Collected data entries
★ ★ ★ ★ ★ ★ ★

(** C1, amended: the internal codec is the path of the empty identifier.
    With the custom-compression identifier equal to the empty string, a
    restore never starts an external process and, once the archive has been
    measured, extracts it with [extractTar]; a save never starts an external
    process and builds the archive with [createTar].  With the identifier
    absent or equal to the sentinel ["none"], neither [extractTar] nor
    [createTar] is ever called: extraction and archive creation go through
    [execSync], with the archiver's command line carrying no
    [--use-compress-program] argument. *)
Theorem codec_dispatch (env : Env) paths primaryKey restoreKeys options
    enableCrossOsArchive customCompression key uploadOptions :
  let m := getCompressionMethod env
             (JS.default_param "none" customCompression) in
  let restore := trace (snd (restoreCache env paths primaryKey restoreKeys
                               options enableCrossOsArchive customCompression
                               init)) in
  let save := trace (snd (saveCache env paths key uploadOptions
                            enableCrossOsArchive customCompression init)) in
  let entered cachePaths archiveFolder :=
    single_key_input_ok paths key = true
    /\ resolvePaths env (array_of paths) = Normal cachePaths
    /\ cachePaths <> []
    /\ createTempDirectory env = Normal archiveFolder in
  (customCompression = Some "" ->
     (forall command i,
        ~ In (EvExecSync command i) restore
        /\ ~ In (EvExecSync command i) save)
     /\ (forall archivePath size,
           In (EvGetArchiveFileSizeInBytes archivePath) restore ->
           getArchiveFileSizeInBytes env archivePath = Normal size ->
           In (EvExtractTar archivePath m) restore)
     /\ (forall cachePaths archiveFolder,
           entered cachePaths archiveFolder ->
           In (EvCreateTar archiveFolder cachePaths m) save))
  /\ (customCompression = None \/ customCompression = Some "none" ->
     (forall archivePath m', ~ In (EvExtractTar archivePath m') restore)
     /\ (forall f p m', ~ In (EvCreateTar f p m') save)
     /\ (platform env <> "win32" ->
         (forall archivePath size,
            In (EvGetArchiveFileSizeInBytes archivePath) restore ->
            getArchiveFileSizeInBytes env archivePath = Normal size ->
            In (EvExecSync
                  ("tar -xf " ++ archivePath ++ " -P -C " ++ baseDir env
                     ++ " ")
                  false) restore)
         /\ (forall cachePaths archiveFolder,
               entered cachePaths archiveFolder ->
               let archivePath :=
                 path_join env archiveFolder (getCacheFileName env m) in
               In (EvExecSync
                     ("tar --posix -cf " ++ archivePath ++ " --exclude "
                        ++ archivePath ++ " -P -C " ++ baseDir env ++ " "
                        ++ JS.join " " cachePaths ++ " ")
                     false) save))
     /\ (platform env = "win32" ->
         forall tarPath,
           getTarPath env = Normal tarPath ->
           (forall archivePath size,
              In (EvGetArchiveFileSizeInBytes archivePath) restore ->
              getArchiveFileSizeInBytes env archivePath = Normal size ->
              In (EvExecSync
                    (quoted tarPath ++ " "
                       ++ JS.join " "
                            ["-xf"; quoted (toTarPath archivePath);
                             "-P";
                             "-C"; quoted (toTarPath (baseDir env))])
                    true) restore)
           /\ (forall cachePaths archiveFolder,
                 entered cachePaths archiveFolder ->
                 let archivePath :=
                   path_join env archiveFolder (getCacheFileName env m) in
                 In (EvExecSync
                       (quoted tarPath ++ " "
                          ++ JS.join " "
                               ["--posix";
                                "-cf"; quoted (toTarPath archivePath);
                                "--exclude"; quoted (toTarPath archivePath);
                                "-P";
                                "-C"; quoted (toTarPath (baseDir env))]
                          ++ " "
                          ++ JS.join " "
                               (map (fun p => quoted (toTarPath p))
                                    cachePaths))
                       true) save))).
Proof.
  intros m restore save entered. subst restore save entered. cbv beta.
  assert (Hrestore_bad : forall ev,
    restore_input_ok paths primaryKey restoreKeys = false ->
    In ev (trace (snd (restoreCache env paths primaryKey restoreKeys options
                         enableCrossOsArchive customCompression init))) ->
    is_log ev = true).
  { intros ev. apply restoreCache_rejected_trace. }
  pose proof (saveCache_cases env paths key uploadOptions
                enableCrossOsArchive customCompression) as Hsave.
  pose proof (restoreCache_enters_try env paths primaryKey restoreKeys options
                enableCrossOsArchive customCompression init) as Hr.
  pose proof (fun cps dir =>
                saveCache_enters_try env paths key uploadOptions
                  enableCrossOsArchive customCompression cps dir) as Hs.
  cbv zeta in Hs. fold m in Hr, Hs.
  split.
  - intros Hcc.
    assert (Hempty : JS.default_param "none" customCompression = "").
    { rewrite Hcc. reflexivity. }
    rewrite Hempty in Hr, Hs.
    split; [|split].
    + intros command i. split.
      * destruct (restore_input_ok paths primaryKey restoreKeys) eqn:Hok.
        -- rewrite (Hr eq_refl). apply restore_guarded_internal.
        -- intros Hin. apply (Hrestore_bad _ eq_refl) in Hin.
           discriminate Hin.
      * destruct Hsave as [(cps & dir & Hok & Hres & Hne & Htmp)|Hpre].
        -- rewrite (Hs cps dir Hok Hres Hne Htmp).
           apply save_guarded_internal.
        -- intros Hin. apply Hpre in Hin. discriminate Hin.
    + intros archivePath size.
      destruct (restore_input_ok paths primaryKey restoreKeys) eqn:Hok.
      * rewrite (Hr eq_refl). apply restore_guarded_internal.
      * intros Hin. apply (Hrestore_bad _ eq_refl) in Hin. discriminate Hin.
    + intros cps dir (Hok & Hres & Hne & Htmp).
      rewrite (Hs cps dir Hok Hres Hne Htmp). apply save_guarded_internal.
  - intros Hcc.
    assert (Hnone : JS.default_param "none" customCompression = "none").
    { destruct Hcc as [->| ->]; reflexivity. }
    rewrite Hnone in Hr, Hs.
    split; [|split; [|split]].
    + intros archivePath m'.
      destruct (restore_input_ok paths primaryKey restoreKeys) eqn:Hok.
      * rewrite (Hr eq_refl). apply restore_guarded_external.
      * intros Hin. apply (Hrestore_bad _ eq_refl) in Hin. discriminate Hin.
    + intros f p m'.
      destruct Hsave as [(cps & dir & Hok & Hres & Hne & Htmp)|Hpre].
      * rewrite (Hs cps dir Hok Hres Hne Htmp).
        apply save_guarded_external.
      * intros Hin. apply Hpre in Hin. discriminate Hin.
    + intros Hposix. split.
      * intros archivePath size.
        destruct (restore_input_ok paths primaryKey restoreKeys) eqn:Hok.
        -- rewrite (Hr eq_refl).
           apply (proj1 (proj2 (restore_guarded_external _ _ _ _ _ _))
                    Hposix).
        -- intros Hin. apply (Hrestore_bad _ eq_refl) in Hin.
           discriminate Hin.
      * intros cps dir (Hok & Hres & Hne & Htmp). cbv zeta.
        rewrite (Hs cps dir Hok Hres Hne Htmp).
        apply (proj1 (proj2 (save_guarded_external _ _ _ _ _ _ _ _))
                 Hposix).
    + intros Hwin tarPath Htar. split.
      * intros archivePath size Hin Hsize. revert Hin.
        destruct (restore_input_ok paths primaryKey restoreKeys) eqn:Hok.
        -- rewrite (Hr eq_refl). intros Hin.
           apply (proj2 (proj2 (restore_guarded_external _ _ _ _ _ _))
                    Hwin archivePath size tarPath Hin Hsize Htar).
        -- intros Hin. apply (Hrestore_bad _ eq_refl) in Hin.
           discriminate Hin.
      * intros cps dir (Hok & Hres & Hne & Htmp). cbv zeta.
        rewrite (Hs cps dir Hok Hres Hne Htmp).
        apply (proj2 (proj2 (save_guarded_external _ _ _ _ _ _ _ _))
                 Hwin tarPath Htar).
Qed.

★ ★ ★ ★ ★ ★ ★

● Exercise instructions:
Quote exactly the first line of the data and every line after it through the one holding "Theorem codec_dispatch (env".

● Written answer:
(** C1, amended: the internal codec is the path of the empty identifier.
    With the custom-compression identifier equal to the empty string, a
    restore never starts an external process and, once the archive has been
    measured, extracts it with [extractTar]; a save never starts an external
    process and builds the archive with [createTar].  With the identifier
    absent or equal to the sentinel ["none"], neither [extractTar] nor
    [createTar] is ever called: extraction and archive creation go through
    [execSync], with the archiver's command line carrying no
    [--use-compress-program] argument. *)
Theorem codec_dispatch (env : Env) paths primaryKey restoreKeys options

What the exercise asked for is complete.